(Saved data entries)
== Segment start ==
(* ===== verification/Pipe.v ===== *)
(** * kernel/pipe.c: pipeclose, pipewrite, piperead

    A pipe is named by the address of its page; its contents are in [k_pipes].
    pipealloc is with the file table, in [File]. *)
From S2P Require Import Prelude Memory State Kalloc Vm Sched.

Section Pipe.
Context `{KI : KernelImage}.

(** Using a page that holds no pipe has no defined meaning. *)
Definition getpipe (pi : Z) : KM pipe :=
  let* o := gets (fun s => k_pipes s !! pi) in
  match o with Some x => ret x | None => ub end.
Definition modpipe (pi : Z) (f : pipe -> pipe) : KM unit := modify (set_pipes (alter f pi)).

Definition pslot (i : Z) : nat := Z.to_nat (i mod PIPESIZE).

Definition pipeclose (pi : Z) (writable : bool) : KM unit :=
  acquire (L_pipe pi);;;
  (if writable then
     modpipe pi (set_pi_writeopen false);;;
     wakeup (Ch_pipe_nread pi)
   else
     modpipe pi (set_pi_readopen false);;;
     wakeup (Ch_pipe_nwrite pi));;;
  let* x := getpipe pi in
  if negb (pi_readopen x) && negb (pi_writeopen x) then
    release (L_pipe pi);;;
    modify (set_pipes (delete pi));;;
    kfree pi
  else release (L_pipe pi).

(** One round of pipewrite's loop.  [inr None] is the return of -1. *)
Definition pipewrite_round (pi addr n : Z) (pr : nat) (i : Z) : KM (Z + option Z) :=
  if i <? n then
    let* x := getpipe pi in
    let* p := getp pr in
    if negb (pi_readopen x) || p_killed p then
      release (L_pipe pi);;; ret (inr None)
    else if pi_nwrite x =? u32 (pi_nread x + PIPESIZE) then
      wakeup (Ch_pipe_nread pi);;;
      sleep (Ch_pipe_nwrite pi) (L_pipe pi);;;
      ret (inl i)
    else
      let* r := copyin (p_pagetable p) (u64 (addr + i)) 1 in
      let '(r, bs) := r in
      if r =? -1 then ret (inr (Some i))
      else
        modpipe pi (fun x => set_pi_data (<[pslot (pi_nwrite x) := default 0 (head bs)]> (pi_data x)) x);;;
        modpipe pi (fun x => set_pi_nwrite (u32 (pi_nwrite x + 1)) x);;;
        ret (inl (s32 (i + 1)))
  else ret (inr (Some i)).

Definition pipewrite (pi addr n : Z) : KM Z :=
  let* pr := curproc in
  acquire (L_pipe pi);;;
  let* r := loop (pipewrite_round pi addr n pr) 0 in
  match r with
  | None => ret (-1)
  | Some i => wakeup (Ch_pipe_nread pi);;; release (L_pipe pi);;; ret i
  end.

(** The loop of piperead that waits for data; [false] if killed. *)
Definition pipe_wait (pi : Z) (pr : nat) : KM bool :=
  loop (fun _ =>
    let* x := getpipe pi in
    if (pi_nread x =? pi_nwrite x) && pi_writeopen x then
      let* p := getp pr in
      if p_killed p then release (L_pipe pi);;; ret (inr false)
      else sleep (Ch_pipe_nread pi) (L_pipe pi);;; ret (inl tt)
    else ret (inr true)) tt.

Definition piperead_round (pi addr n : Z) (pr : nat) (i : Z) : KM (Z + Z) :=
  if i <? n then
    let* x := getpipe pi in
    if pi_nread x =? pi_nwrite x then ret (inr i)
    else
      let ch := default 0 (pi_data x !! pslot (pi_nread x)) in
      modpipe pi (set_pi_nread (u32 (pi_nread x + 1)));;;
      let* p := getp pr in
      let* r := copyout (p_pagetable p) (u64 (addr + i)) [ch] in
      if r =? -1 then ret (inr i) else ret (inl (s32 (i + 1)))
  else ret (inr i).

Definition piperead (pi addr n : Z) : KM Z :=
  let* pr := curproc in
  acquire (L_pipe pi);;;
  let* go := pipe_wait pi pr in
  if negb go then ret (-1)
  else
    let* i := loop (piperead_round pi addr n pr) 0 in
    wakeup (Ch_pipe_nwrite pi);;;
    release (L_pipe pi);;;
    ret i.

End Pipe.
== Segment end ==
== Segment start ==
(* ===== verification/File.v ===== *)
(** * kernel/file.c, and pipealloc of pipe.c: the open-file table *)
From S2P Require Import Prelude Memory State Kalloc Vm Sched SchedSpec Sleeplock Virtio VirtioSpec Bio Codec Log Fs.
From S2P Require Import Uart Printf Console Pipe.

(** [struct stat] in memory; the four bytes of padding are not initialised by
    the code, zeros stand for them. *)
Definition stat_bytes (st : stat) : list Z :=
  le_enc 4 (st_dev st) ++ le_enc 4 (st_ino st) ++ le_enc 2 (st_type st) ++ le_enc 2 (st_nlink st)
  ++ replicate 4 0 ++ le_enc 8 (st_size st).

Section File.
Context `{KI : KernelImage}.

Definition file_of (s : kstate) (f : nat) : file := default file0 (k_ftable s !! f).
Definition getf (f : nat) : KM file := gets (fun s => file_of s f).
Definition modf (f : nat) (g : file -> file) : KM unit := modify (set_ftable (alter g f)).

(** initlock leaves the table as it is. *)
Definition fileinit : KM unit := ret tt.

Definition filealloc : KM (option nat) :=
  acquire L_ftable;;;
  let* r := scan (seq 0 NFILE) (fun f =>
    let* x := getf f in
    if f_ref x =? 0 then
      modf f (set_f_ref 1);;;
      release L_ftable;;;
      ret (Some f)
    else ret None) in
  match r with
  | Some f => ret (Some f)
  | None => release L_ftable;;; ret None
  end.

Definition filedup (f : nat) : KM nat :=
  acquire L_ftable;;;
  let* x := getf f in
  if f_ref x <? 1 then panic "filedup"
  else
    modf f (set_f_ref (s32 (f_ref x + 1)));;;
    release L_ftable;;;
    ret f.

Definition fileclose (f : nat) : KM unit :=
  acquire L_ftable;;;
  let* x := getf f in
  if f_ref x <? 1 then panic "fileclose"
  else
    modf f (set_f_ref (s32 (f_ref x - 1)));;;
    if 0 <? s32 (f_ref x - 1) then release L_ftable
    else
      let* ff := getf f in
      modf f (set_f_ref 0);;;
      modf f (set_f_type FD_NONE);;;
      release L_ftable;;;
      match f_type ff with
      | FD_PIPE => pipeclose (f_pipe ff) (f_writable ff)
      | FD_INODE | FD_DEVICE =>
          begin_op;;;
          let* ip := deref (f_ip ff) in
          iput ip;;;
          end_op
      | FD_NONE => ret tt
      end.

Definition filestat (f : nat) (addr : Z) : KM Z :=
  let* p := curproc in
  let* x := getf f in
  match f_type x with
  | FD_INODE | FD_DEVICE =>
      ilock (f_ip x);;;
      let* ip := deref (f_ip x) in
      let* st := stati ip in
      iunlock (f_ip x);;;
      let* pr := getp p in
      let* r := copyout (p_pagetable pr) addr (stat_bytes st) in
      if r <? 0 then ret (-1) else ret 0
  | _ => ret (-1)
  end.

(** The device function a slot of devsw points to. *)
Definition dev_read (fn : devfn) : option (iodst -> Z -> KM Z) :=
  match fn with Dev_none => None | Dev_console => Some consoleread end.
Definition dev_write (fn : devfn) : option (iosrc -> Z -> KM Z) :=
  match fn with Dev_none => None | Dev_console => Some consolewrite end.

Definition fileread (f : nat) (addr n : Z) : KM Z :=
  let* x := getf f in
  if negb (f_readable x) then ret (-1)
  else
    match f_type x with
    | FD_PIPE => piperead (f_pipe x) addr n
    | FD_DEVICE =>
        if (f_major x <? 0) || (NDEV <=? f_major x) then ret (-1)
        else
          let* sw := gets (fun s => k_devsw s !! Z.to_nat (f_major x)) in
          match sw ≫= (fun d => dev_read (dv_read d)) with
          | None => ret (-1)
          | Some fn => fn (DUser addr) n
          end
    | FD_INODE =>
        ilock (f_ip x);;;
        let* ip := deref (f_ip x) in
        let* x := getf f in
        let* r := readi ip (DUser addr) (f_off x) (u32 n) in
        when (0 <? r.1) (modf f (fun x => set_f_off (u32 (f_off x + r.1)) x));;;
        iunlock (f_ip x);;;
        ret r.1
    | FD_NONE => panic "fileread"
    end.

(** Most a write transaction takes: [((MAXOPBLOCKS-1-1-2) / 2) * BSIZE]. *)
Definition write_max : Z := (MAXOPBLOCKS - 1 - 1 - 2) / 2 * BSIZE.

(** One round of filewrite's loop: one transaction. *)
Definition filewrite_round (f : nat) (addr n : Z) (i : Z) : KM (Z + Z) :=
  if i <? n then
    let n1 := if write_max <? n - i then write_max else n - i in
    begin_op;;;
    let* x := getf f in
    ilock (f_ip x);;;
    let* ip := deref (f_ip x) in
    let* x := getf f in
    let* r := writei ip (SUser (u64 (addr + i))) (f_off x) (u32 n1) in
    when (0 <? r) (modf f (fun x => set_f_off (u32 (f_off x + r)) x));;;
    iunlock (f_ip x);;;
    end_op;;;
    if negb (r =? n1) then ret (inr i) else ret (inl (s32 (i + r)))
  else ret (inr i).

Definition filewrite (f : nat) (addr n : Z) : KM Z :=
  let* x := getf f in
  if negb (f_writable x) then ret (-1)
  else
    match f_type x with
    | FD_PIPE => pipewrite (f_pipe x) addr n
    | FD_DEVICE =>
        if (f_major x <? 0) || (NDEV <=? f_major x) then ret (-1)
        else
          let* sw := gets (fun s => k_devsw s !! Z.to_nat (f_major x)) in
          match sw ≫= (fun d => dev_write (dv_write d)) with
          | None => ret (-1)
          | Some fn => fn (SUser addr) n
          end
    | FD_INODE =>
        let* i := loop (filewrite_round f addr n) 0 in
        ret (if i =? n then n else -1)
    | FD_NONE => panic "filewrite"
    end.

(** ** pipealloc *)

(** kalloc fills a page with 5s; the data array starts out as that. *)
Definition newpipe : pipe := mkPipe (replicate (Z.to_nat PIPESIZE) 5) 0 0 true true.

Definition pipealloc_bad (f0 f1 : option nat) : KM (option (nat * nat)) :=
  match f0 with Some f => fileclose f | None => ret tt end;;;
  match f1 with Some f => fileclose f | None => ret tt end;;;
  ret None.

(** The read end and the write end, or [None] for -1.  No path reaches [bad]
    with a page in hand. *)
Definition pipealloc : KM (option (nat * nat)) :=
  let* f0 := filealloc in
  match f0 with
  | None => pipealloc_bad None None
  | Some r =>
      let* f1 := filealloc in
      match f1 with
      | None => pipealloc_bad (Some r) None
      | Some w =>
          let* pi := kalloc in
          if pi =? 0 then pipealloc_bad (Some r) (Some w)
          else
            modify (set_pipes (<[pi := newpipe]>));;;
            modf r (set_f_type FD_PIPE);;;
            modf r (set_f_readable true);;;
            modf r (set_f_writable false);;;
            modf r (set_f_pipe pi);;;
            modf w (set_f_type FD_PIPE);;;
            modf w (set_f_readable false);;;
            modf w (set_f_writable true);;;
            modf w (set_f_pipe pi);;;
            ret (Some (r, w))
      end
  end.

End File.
== Segment end ==
Can you repeat, word for word, every line above from the one containing "(* ===== verification/Pipe.v ===== *)" down to the one containing "else release (L_pipe pi).", including both?

(* ===== verification/Pipe.v ===== *)
(** * kernel/pipe.c: pipeclose, pipewrite, piperead

    A pipe is named by the address of its page; its contents are in [k_pipes].
    pipealloc is with the file table, in [File]. *)
From S2P Require Import Prelude Memory State Kalloc Vm Sched.

Section Pipe.
Context `{KI : KernelImage}.

(** Using a page that holds no pipe has no defined meaning. *)
Definition getpipe (pi : Z) : KM pipe :=
  let* o := gets (fun s => k_pipes s !! pi) in
  match o with Some x => ret x | None => ub end.
Definition modpipe (pi : Z) (f : pipe -> pipe) : KM unit := modify (set_pipes (alter f pi)).

Definition pslot (i : Z) : nat := Z.to_nat (i mod PIPESIZE).

Definition pipeclose (pi : Z) (writable : bool) : KM unit :=
  acquire (L_pipe pi);;;
  (if writable then
     modpipe pi (set_pi_writeopen false);;;
     wakeup (Ch_pipe_nread pi)
   else
     modpipe pi (set_pi_readopen false);;;
     wakeup (Ch_pipe_nwrite pi));;;
  let* x := getpipe pi in
  if negb (pi_readopen x) && negb (pi_writeopen x) then
    release (L_pipe pi);;;
    modify (set_pipes (delete pi));;;
    kfree pi
  else release (L_pipe pi).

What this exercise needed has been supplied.